- _Stored data_:
(** * ai-image-engine: a shallow embedding of the service layer

    The development follows [services/aiService.ts],
    [services/wordpressService.ts] and the crawl of [App.tsx].

    - JavaScript strings are sequences of code units; they are represented
      by [string], one [ascii] per code unit, so only code units below 256
      are representable.  Numbers that hold indices, counts, delays and
      identifiers are represented by [Z].
    - Asynchronous functions are computations in a monad of state and
      exceptions over a world: the state of everything outside the program
      and the trace of the effects so far (requests sent, delays slept).
    - What the browser and the vendors provide (network, SDK, HTML parser,
      JSON parser) is a type class, [Platform]; every statement holds for
      every instance of it.

    The definitions come first, then the test doubles used by the examples,
    then the properties. *)

From Stdlib Require Import ZArith Lia Bool List Ascii String.
From Stdlib Require Import Sorting.Sorted Sorting.Permutation.
From Stdlib Require DecimalString.

Set Warnings "-register-all".
Import ListNotations.

Open Scope string_scope.
Open Scope Z_scope.

(* ===================================================================== *)
(** * JavaScript strings *)
(* ===================================================================== *)

Module JsString.

(** [WhiteSpace] and [LineTerminator] code units below 256: TAB, LF, VT, FF,
    CR, SPACE and NBSP.  The same set is used by [String.prototype.trim] and
    by the regular-expression class [\s]. *)
Definition isWhiteSpace (c : ascii) : bool :=
  let n := nat_of_ascii c in
  ((9 <=? n) && (n <=? 13) || (n =? 32) || (n =? 160))%nat.

Definition isDigit (c : ascii) : bool :=
  let n := nat_of_ascii c in ((48 <=? n) && (n <=? 57))%nat.

Fixpoint drop (n : nat) (s : string) : string :=
  match n, s with
  | O, _ => s
  | S n', String _ s' => drop n' s'
  | S _, EmptyString => EmptyString
  end.

Fixpoint take (n : nat) (s : string) : string :=
  match n, s with
  | O, _ => EmptyString
  | S n', String c s' => String c (take n' s')
  | S _, EmptyString => EmptyString
  end.
(** ** File filters *)

Lemma prefix_iff (a s : string) :
  String.prefix a s = true <-> exists r, s = a ++ r.
Proof.
  revert s. induction a as [|c a IH]; intros s.
  - split; [intros _; exists s; reflexivity | destruct s; reflexivity].
  - destruct s as [|x s]; simpl; [split; [discriminate | intros [r Hr]; discriminate]|].
    destruct (Ascii.ascii_dec c x) as [->|Hne].
    + rewrite IH. split; intros [r Hr]; exists r; [rewrite Hr; reflexivity|].
      injection Hr as Hr. exact Hr.
    + split; [discriminate|]. intros [r Hr]. injection Hr as Hc _. congruence.
Qed.

(** X12. The photo filter lets a file pass exactly when its declared type
    starts with [image/], the video filter exactly when it starts with
    [video/]; no declared type passes both filters, and a rejected file
    is reported with the message of the filter. *)
Theorem fileFilters_disjoint (mimetype : string) :
  (photoFileFilter mimetype = Returned true <-> exists r, mimetype = "image/" ++ r)
  /\ (videoFileFilter mimetype = Returned true <-> exists r, mimetype = "video/" ++ r)
  /\ ~ (photoFileFilter mimetype = Returned true /\ videoFileFilter mimetype = Returned true)
  /\ (photoFileFilter mimetype = Returned true
      \/ photoFileFilter mimetype = Thrown "Only image files are allowed.")
  /\ (videoFileFilter mimetype = Returned true
      \/ videoFileFilter mimetype = Thrown "Only video files are allowed.").
Proof.
  unfold photoFileFilter, videoFileFilter.
  pose proof (prefix_iff "image/" mimetype) as Hi.
  pose proof (prefix_iff "video/" mimetype) as Hv.
  destruct (String.prefix "image/" mimetype) eqn:Ei;
    destruct (String.prefix "video/" mimetype) eqn:Ev; simpl.
  - exfalso. destruct (proj1 Hi eq_refl) as [r Hr]. destruct (proj1 Hv eq_refl) as [r' Hr'].
    rewrite Hr in Hr'. discriminate Hr'.
  - repeat split; auto; try (intros _; apply Hi; reflexivity); try discriminate;
      try (intros H; apply Hv in H; discriminate).
    intros [_ H]. discriminate H.
  - repeat split; auto; try (intros _; apply Hv; reflexivity); try discriminate;
      try (intros H; apply Hi in H; discriminate).
    intros [H _]. discriminate H.
  - repeat split; auto; try discriminate;
      try (intros H; apply Hi in H; discriminate);
      try (intros H; apply Hv in H; discriminate).
    intros [H _]. discriminate H.
Qed.

(** ** The order of the queries *)

Lemma comesBefore_notAfter (a b : Media) : comesBefore a b = true -> notAfter a b.
Proof.
  unfold comesBefore, notAfter. intros H.
  apply orb_true_iff in H as [H | H].
  - left. apply N.ltb_lt, H.
  - apply andb_prop in H as [H1 H2]. apply N.eqb_eq in H1. apply N.ltb_lt in H2.
    right. split; [exact H1 | lia].
Qed.

Lemma not_comesBefore_notAfter (a b : Media) : comesBefore b a = false -> notAfter a b.
Proof.
  unfold comesBefore, notAfter. intros H.
  apply orb_false_iff in H as [H1 H2]. apply N.ltb_ge in H1.
  apply andb_false_iff in H2.
  destruct (N.eq_dec (m_uploaded_at a) (m_uploaded_at b)) as [He|Hne].
  - right. split; [exact He|]. destruct H2 as [H2 | H2].
    + apply N.eqb_neq in H2. congruence.
    + apply N.ltb_ge in H2. exact H2.
  - left. lia.
Qed.

Lemma notAfter_trans (a b c : Media) : notAfter a b -> notAfter b c -> notAfter a c.
Proof. unfold notAfter. intros [H1 | [H1 H1']] [H2 | [H2 H2']]; [left | left | left | right]; lia. Qed.

Lemma insertSorted_sorted (a : Media) (l : list Media) :
  Sorted notAfter l -> Sorted notAfter (insertSorted a l).
Proof.
  induction l as [|b l IH]; simpl; intros H; [repeat constructor|].
  inversion H as [|? ? Hl Hhd]; subst.
  destruct (comesBefore b a) eqn:E.
  - constructor; [apply IH, Hl|].
    destruct l as [|c l]; simpl.
    + constructor. apply comesBefore_notAfter, E.
    + destruct (comesBefore c a); constructor.
      * inversion Hhd; assumption.
      * apply comesBefore_notAfter, E.
  - constructor; [exact H|]. constructor. apply not_comesBefore_notAfter, E.
Qed.
(** * Risk-trajectory engine: rolling window, classifier, outcome inference

    A shallow embedding of the two copies of the risk engine,
    [src/risk_engine.py] (module [Engine], used by the Streamlit app) and
    [src/backend-python/app/risk_engine.py] (module [Backend], used by the
    FastAPI service), together with the properties stated about them.

    Numbers.  A Python [float] is an IEEE 754 binary64 value, and so is a
    primitive [float] here: sums, differences, quotients and comparisons are
    the machine operations, with their rounding, their NaN and their two
    zeros.  The integer literals of the source ([140], [25], [-2]) only ever
    meet floats, where the interpreter converts them exactly; they are
    written as the floats they become.

    Dictionaries.  The vitals and rates dictionaries are read at fixed keys
    only, which every caller provides; they are records with one field per
    key, and a key passed as an argument is a value of [VitalKey]. *)

From Stdlib Require Import Floats ZArith List String Ascii Bool Lia.
From Stdlib Require Import DecimalString.
Import ListNotations.

Set Warnings "-inexact-float".

Open Scope float_scope.

(** ** Python comparisons, [max], [min] and truth value of floats *)

Definition py_le (a b : float) : bool := PrimFloat.leb a b.
Definition py_ge (a b : float) : bool := PrimFloat.leb b a.
Definition py_lt (a b : float) : bool := PrimFloat.ltb a b.
Definition py_gt (a b : float) : bool := PrimFloat.ltb b a.
(** * cpp_nodiscard_errors.cpp: status-returning operations and their driver

    The translation unit declares a four-member scoped enumeration
    [ErrorCode], three operations that return it, and [main], which calls
    the three operations in sequence and checks the first two results.

    The operations are embedded as computations in a state monad over an
    arbitrary world [W] (whatever a call could observe or change), so that
    "returns OK" and "has no side effect" are separate, checkable facts.
    [main] is embedded over a table of operations: once for any table
    ([main_with], used for statements about hypothetical results) and once
    for the operations of the file ([main]).  Running the driver yields its
    return value, the final world and the sequence of calls it made. *)

From Stdlib Require Import ZArith String List Bool Lia.
Import ListNotations.

Local Open Scope string_scope.
Local Open Scope list_scope.
Local Open Scope Z_scope.

(** ** Data *)

(** [enum class ErrorCode { OK, Fatal, System, FileIssue }]. *)
Inductive ErrorCode : Type :=
| OK
| Fatal
| System
| FileIssue.

(** The enumerators carry the default underlying values 0, 1, 2, 3. *)
Definition underlying (e : ErrorCode) : Z :=
  match e with
  | OK => 0
  | Fatal => 1
  | System => 2
  | FileIssue => 3
  end.

(** The built-in [==] and [!=] of a scoped enumeration compare the
    underlying values. *)
Definition ErrorCode_eq (a b : ErrorCode) : bool :=
  Z.eqb (underlying a) (underlying b).

Definition ErrorCode_ne (a b : ErrorCode) : bool :=
  negb (ErrorCode_eq a b).

(** [std::string_view]: a sequence of characters. *)
Definition string_view : Type := string.

(** ** The monad of an operation: state passing over a world [W] *)

Module St.

Definition t (W A : Type) : Type := W -> A * W.

Definition ret {W A : Type} (a : A) : t W A :=
  fun w => (a, w).

(** The value an operation returns, and the world it leaves. *)
Definition result {W A : Type} (m : t W A) (w : W) : A := fst (m w).
Definition after {W A : Type} (m : t W A) (w : W) : W := snd (m w).

End St.

(** ** The three operations *)

Section Operations.

Context {W : Type}.

(** [ErrorCode OpenFile(std::string_view fileName) { return ErrorCode::OK; }] *)
Definition OpenFile (fileName : string_view) : St.t W ErrorCode :=
  St.ret OK.

(** [ErrorCode SendEmail(std::string_view sendto, std::string_view text)
    { return ErrorCode::OK; }] *)
Definition SendEmail (sendto text : string_view) : St.t W ErrorCode :=
  St.ret OK.

(** [ErrorCode SystemCall(std::string_view text) { return ErrorCode::OK; }] *)
Definition SystemCall (text : string_view) : St.t W ErrorCode :=
  St.ret OK.

End Operations.

(** ** The driver *)

(** A call made by the driver, with its arguments. *)
Inductive Call : Type :=
| CallOpenFile (fileName : string_view)
| CallSendEmail (sendto text : string_view)
| CallSystemCall (text : string_view).

(** The operation a call goes to, and how often a log invokes it. *)
Inductive Operation : Type :=
| OpOpenFile
| OpSendEmail
| OpSystemCall.

Definition callee (c : Call) : Operation :=
  match c with
  | CallOpenFile _ => OpOpenFile
  | CallSendEmail _ _ => OpSendEmail
  | CallSystemCall _ => OpSystemCall
  end.

Definition Operation_eqb (a b : Operation) : bool :=
  match a, b with
  | OpOpenFile, OpOpenFile => true
  | OpSendEmail, OpSendEmail => true
  | OpSystemCall, OpSystemCall => true
  | _, _ => false
  end.

Definition invocations (op : Operation) (log : list Call) : nat :=
  length (filter (fun c => Operation_eqb (callee c) op) log).

(** A table of operations with the signatures of the file. *)
Record Ops (W : Type) : Type := mkOps {
  opOpenFile : string_view -> St.t W ErrorCode;
  opSendEmail : string_view -> string_view -> St.t W ErrorCode;
  opSystemCall : string_view -> St.t W ErrorCode
}.

Arguments mkOps {W} _ _ _.
Arguments opOpenFile {W} _ _ _.
Arguments opSendEmail {W} _ _ _ _.
Arguments opSystemCall {W} _ _ _.

(** What a run of the driver leaves behind. *)
Record Outcome (W A : Type) : Type := mkOutcome {
  value : A;
  world : W;
  calls : list Call
}.

Arguments mkOutcome {W A} _ _ _.
Arguments value {W A} _.
Arguments world {W A} _.
Arguments calls {W A} _.

Module Run.

(** State passing plus a log of the calls made, in order. *)
Definition t (W A : Type) : Type := W -> Outcome W A.

Definition ret {W A : Type} (a : A) : t W A :=
  fun w => mkOutcome a w [].

Definition bind {W A B : Type} (m : t W A) (k : A -> t W B) : t W B :=
  fun w =>
    let o := m w in
    let o' := k (value o) (world o) in
    mkOutcome (value o') (world o') (calls o ++ calls o').

Definition dispatch {W : Type} (ops : Ops W) (c : Call) : St.t W ErrorCode :=
  match c with
  | CallOpenFile fileName => opOpenFile ops fileName
  | CallSendEmail sendto text => opSendEmail ops sendto text
  | CallSystemCall text => opSystemCall ops text
  end.

(** One call: run the operation on the current world and log the call. *)
Definition call {W : Type} (ops : Ops W) (c : Call) : t W ErrorCode :=
  fun w => let (r, w') := dispatch ops c w in mkOutcome r w' [c].
(** * A shallow embedding of the elvish parser (parse/parse.go)

    The recursive-descent parser of [parse.go] is rendered as functions in a
    state-and-abort monad over the [Parser] record.  Go's [panic] raised by
    [errorf] is the [Panicked] outcome; a Go run-time panic (slice bounds, nil
    dereference) is [Crashed]; loops and recursion are driven by a fuel
    argument, and [OutOfFuel] is the outcome of running out of it. *)

From Stdlib Require Import String Ascii List ZArith Lia Bool Arith.
Import ListNotations.

Open Scope string_scope.
Open Scope Z_scope.

(** ** Go strings: byte sequences *)

Module GoString.

(** [len(s)] *)
Definition len (s : string) : Z := Z.of_nat (String.length s).

(** [strings.IndexRune(s, c)] for a rune [c] below [utf8.RuneSelf]: the
    index of the first byte equal to [c], or [-1]. *)
Fixpoint IndexRune (s : string) (c : ascii) : Z :=
  match s with
  | EmptyString => -1
  | String a s' =>
      if Ascii.eqb a c then 0
      else let i := IndexRune s' c in if i =? -1 then -1 else i + 1
  end.

(** [s[lo:hi]]; [None] is the run-time panic "slice bounds out of range". *)
Definition slice (s : string) (lo hi : Z) : option string :=
  if (0 <=? lo) && (lo <=? hi) && (hi <=? len s)
  then Some (String.substring (Z.to_nat lo) (Z.to_nat (hi - lo)) s)
  else None.
(** * Competency Matrix API: a shallow embedding of [main.py]

    The service ingests three loosely typed JSON payloads (matrix,
    standards, definitions) into three collections of a document store and
    joins them again at query time.  The embedding follows [main.py]
    function by function:

    - Python values that travel through the handlers are [json] values;
    - the three collections are lists of documents in insertion order;
    - handlers run in a state-and-exception monad [M], so that a request
      that raises half way keeps the writes it already made;
    - the string builtins used by the code ([split], [join], [strip],
      [lower], [replace], [title], [str]) are modelled on ASCII text.

    Scope of the model: JSON numbers are integers (no floating point), and
    characters outside ASCII are carried through the string builtins
    unchanged. *)

From Stdlib Require Import String Ascii List ZArith Bool Lia DecimalString.
Import ListNotations.

Local Open Scope string_scope.
Local Open Scope list_scope.

(** ** Python string builtins *)

Module PyStr.

(** [str.isspace] on one ASCII character: TAB, LF, VT, FF, CR, the four
    separators FS, GS, RS, US, and the space. *)
Definition is_space (c : ascii) : bool :=
  let n := nat_of_ascii c in
  ((9 <=? n) && (n <=? 13) || (28 <=? n) && (n <=? 31) || (n =? 32))%nat.

Definition is_upper (c : ascii) : bool :=
  let n := nat_of_ascii c in ((65 <=? n) && (n <=? 90))%nat.

Definition is_lower (c : ascii) : bool :=
  let n := nat_of_ascii c in ((97 <=? n) && (n <=? 122))%nat.

Definition to_lower (c : ascii) : ascii :=
  if is_upper c then ascii_of_nat (nat_of_ascii c + 32) else c.

Definition to_upper (c : ascii) : ascii :=
  if is_lower c then ascii_of_nat (nat_of_ascii c - 32) else c.

Fixpoint map_chars (f : ascii -> ascii) (s : string) : string :=
  match s with
  | EmptyString => EmptyString
  | String c s' => String (f c) (map_chars f s')
  end.

(** [s.lower()] *)
Definition lower (s : string) : string := map_chars to_lower s.

(** [s.replace(old, new)] for one-character [old] and [new], the only
    way the code calls it ([replace("_", " ")]). *)
Definition replace (old new : ascii) (s : string) : string :=
  map_chars (fun c => if Ascii.eqb c old then new else c) s.

(** [s.title()]: a cased character is upper-cased when the character
    before it is not cased, and lower-cased when it is. *)
Fixpoint title_from (previous_is_cased : bool) (s : string) : string :=
  match s with
  | EmptyString => EmptyString
  | String c s' =>
      if is_lower c || is_upper c
      then String (if previous_is_cased then to_lower c else to_upper c)
                  (title_from true s')
      else String c (title_from false s')
  end.

Definition title (s : string) : string := title_from false s.

(** [s.split()] with no argument: the maximal runs of non-whitespace
    characters, in order.  [scan s] reads [s] from the right and returns
    the run that starts at the first character of [s] (empty when [s]
    starts with whitespace or is empty) and the words after it. *)
Definition push_word (w : string) (ws : list string) : list string :=
  match w with
  | EmptyString => ws
  | _ => w :: ws
  end.

Fixpoint scan (s : string) : string * list string :=
  match s with
  | EmptyString => (EmptyString, [])
  | String c s' =>
      let (w, ws) := scan s' in
      if is_space c then (EmptyString, push_word w ws) else (String c w, ws)
  end.

Definition split (s : string) : list string :=
  let (w, ws) := scan s in push_word w ws.

(** [sep.join(ws)] *)
Definition join (sep : string) (ws : list string) : string :=
  String.concat sep ws.

Fixpoint lstrip (s : string) : string :=
  match s with
  | EmptyString => EmptyString
  | String c s' => if is_space c then lstrip s' else s
  end.

Fixpoint rstrip (s : string) : string :=
  match s with
  | EmptyString => EmptyString
  | String c s' =>
      match rstrip s' with
      | EmptyString => if is_space c then EmptyString else String c EmptyString
      | r => String c r
      end
  end.

(** [s.strip()] *)
Definition strip (s : string) : string := rstrip (lstrip s).

(** [repr(s)] of a string: single quotes unless the text has a single
    quote and no double quote; backslash, the chosen quote and control
    characters are escaped. *)
Fixpoint contains (c : ascii) (s : string) : bool :=
  match s with
  | EmptyString => false
  | String d s' => Ascii.eqb c d || contains c s'
  end.

Definition hex_digit (n : nat) : ascii :=
  if (n <? 10)%nat then ascii_of_nat (48 + n) else ascii_of_nat (87 + n).

Definition escape_char (quote c : ascii) : string :=
  let n := nat_of_ascii c in
  if Ascii.eqb c quote || Ascii.eqb c "\"%char
  then String "\"%char (String c EmptyString)
  else if (n =? 9)%nat then "\t"
  else if (n =? 10)%nat then "\n"
  else if (n =? 13)%nat then "\r"
  else if (n <? 32)%nat || (n =? 127)%nat
  then String "\"%char (String "x"%char
         (String (hex_digit (n / 16)) (String (hex_digit (n mod 16)) EmptyString)))
  else String c EmptyString.

Fixpoint escape (quote : ascii) (s : string) : string :=
  match s with
  | EmptyString => EmptyString
  | String c s' => (escape_char quote c ++ escape quote s')%string
  end.

Definition double_quote : ascii := ascii_of_nat 34.
Definition single_quote : ascii := ascii_of_nat 39.

Definition repr (s : string) : string :=
  let quote :=
    if contains single_quote s && negb (contains double_quote s)
    then double_quote else single_quote in
  String quote (escape quote s ++ String quote EmptyString)%string.

(** [str(n)] of an integer: its decimal digits, with a leading minus
    sign when negative. *)
Definition of_Z (z : Z) : string := NilZero.string_of_int (Z.to_int z).

End PyStr.

(** ** JSON values, as the handlers receive and store them *)

Unset Elimination Schemes.
Inductive json : Type :=
| JNull
| JBool (b : bool)
| JInt (z : Z)
| JStr (s : string)
| JList (l : list json)
| JDict (d : list (string * json)).
Set Elimination Schemes.

(** A JSON object: its fields in insertion order. *)
Definition dict : Type := list (string * json).

(** The exceptions a handler can end with.  [HTTPException] is raised by
    the code itself; [AttributeError] and [TypeError] are raised by the
    interpreter when a method is missing on a value, a value is not
    iterable or a dictionary key is not hashable. *)
Inductive exn : Type :=
| HTTPException (status_code : Z) (detail : string)
| AttributeError
| TypeError.

(** Pure computations that may raise. *)
Definition E (A : Type) : Type := (exn + A)%type.

Definition ebind {A B : Type} (m : E A) (k : A -> E B) : E B :=
  match m with
  | inl e => inl e
  | inr a => k a
  end.

Declare Scope exn_scope.
Delimit Scope exn_scope with exn.
Notation "x <- m ;; k" := (ebind m (fun x => k))
  (at level 61, m at next level, right associativity) : exn_scope.

Module Py.

(** Truth value of a Python object, as [if], [or] and [not] see it. *)
Definition truthy (j : json) : bool :=
  match j with
  | JNull => false
  | JBool b => b
  | JInt z => negb (z =? 0)%Z
  | JStr s => negb (s =? EmptyString)%string
  | JList l => match l with [] => false | _ => true end
  | JDict d => match d with [] => false | _ => true end
  end.

(** [a or b] (both operands here are free of effects). *)
Definition or (a b : json) : json := if truthy a then a else b.

Fixpoint dict_get (d : dict) (k : string) : option json :=
  match d with
  | [] => None
  | (k', v) :: d' => if (k' =? k)%string then Some v else dict_get d' k
  end.

(** [d.get(k, default)] and [d.get(k)] on a dictionary. *)
Definition get_default (d : dict) (k : string) (default : json) : json :=
  match dict_get d k with
  | Some v => v
  | None => default
  end.

Definition get (d : dict) (k : string) : json := get_default d k JNull.

(** The attribute lookup [x.get] (or [x.items]): only dictionaries have
    it among JSON values. *)
Definition as_dict (x : json) : E dict :=
  match x with
  | JDict d => inr d
  | _ => inl AttributeError
  end.

(** [repr(x)] and [str(x)]. *)
Fixpoint repr (x : json) : string :=
  match x with
  | JNull => "None"
  | JBool true => "True"
  | JBool false => "False"
  | JInt z => PyStr.of_Z z
  | JStr s => PyStr.repr s
  | JList l => ("[" ++ PyStr.join ", " (map repr l) ++ "]")%string
  | JDict d =>
      ("{" ++ PyStr.join ", "
                (map (fun kv => PyStr.repr (fst kv) ++ ": " ++ repr (snd kv)) d)
           ++ "}")%string
  end.

Definition str (x : json) : string :=
  match x with
  | JStr s => s
  | _ => repr x
  end.

Fixpoint chars (s : string) : list json :=
  match s with
  | EmptyString => []
  | String c s' => JStr (String c EmptyString) :: chars s'
  end.

(** The values a [for] loop over [x] visits. *)
Definition iter (x : json) : E (list json) :=
  match x with
  | JList l => inr l
  | JStr s => inr (chars s)
  | JDict d => inr (map (fun kv => JStr (fst kv)) d)
  | _ => inl TypeError
  end.

(** Keys of an in-memory dictionary: lists and dictionaries are not
    hashable; [True == 1] and [False == 0] as keys. *)
Definition hashable (k : json) : bool :=
  match k with
  | JList _ | JDict _ => false
  | _ => true
  end.

Definition key_eqb (a b : json) : bool :=
  match a, b with
  | JNull, JNull => true
  | JStr x, JStr y => (x =? y)%string
  | JBool x, JBool y => Bool.eqb x y
  | JInt x, JInt y => (x =? y)%Z
  | JBool x, JInt y | JInt y, JBool x => ((if x then 1 else 0) =? y)%Z
  | _, _ => false
  end.

(** An in-memory dictionary whose keys are arbitrary hashable values
    ([defs_map] in the query). *)
Definition pydict : Type := list (json * dict).

Fixpoint pydict_set (m : pydict) (k : json) (v : dict) : pydict :=
  match m with
  | [] => [(k, v)]
  | (k', v') :: m' =>
      if key_eqb k' k then (k', v) :: m' else (k', v') :: pydict_set m' k v
  end.

Fixpoint pydict_get (m : pydict) (k : json) (default : dict) : dict :=
  match m with
  | [] => default
  | (k', v) :: m' => if key_eqb k' k then v else pydict_get m' k default
  end.

(** [m.get(key)] where [m] is a JSON value and [key] any value: the
    method must exist, the key must be hashable, and only a string can
    equal a key of a JSON object. *)
Definition lookup (m key : json) : E json :=
  match m with
  | JDict d =>
      if hashable key
      then inr (match key with JStr k => get d k | _ => JNull end)
      else inl TypeError
  | _ => inl AttributeError
  end.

- _WHAT NEEDS TO BE DONE_: Restate exactly the records above from their first line through the line that holds "Module JsString.", please, including both and leaving out all others.

- _FINISHED TASK_:
(** * ai-image-engine: a shallow embedding of the service layer

    The development follows [services/aiService.ts],
    [services/wordpressService.ts] and the crawl of [App.tsx].

    - JavaScript strings are sequences of code units; they are represented
      by [string], one [ascii] per code unit, so only code units below 256
      are representable.  Numbers that hold indices, counts, delays and
      identifiers are represented by [Z].
    - Asynchronous functions are computations in a monad of state and
      exceptions over a world: the state of everything outside the program
      and the trace of the effects so far (requests sent, delays slept).
    - What the browser and the vendors provide (network, SDK, HTML parser,
      JSON parser) is a type class, [Platform]; every statement holds for
      every instance of it.

    The definitions come first, then the test doubles used by the examples,
    then the properties. *)

From Stdlib Require Import ZArith Lia Bool List Ascii String.
From Stdlib Require Import Sorting.Sorted Sorting.Permutation.
From Stdlib Require DecimalString.

Set Warnings "-register-all".
Import ListNotations.

Open Scope string_scope.
Open Scope Z_scope.

(* ===================================================================== *)
(** * JavaScript strings *)
(* ===================================================================== *)

Module JsString.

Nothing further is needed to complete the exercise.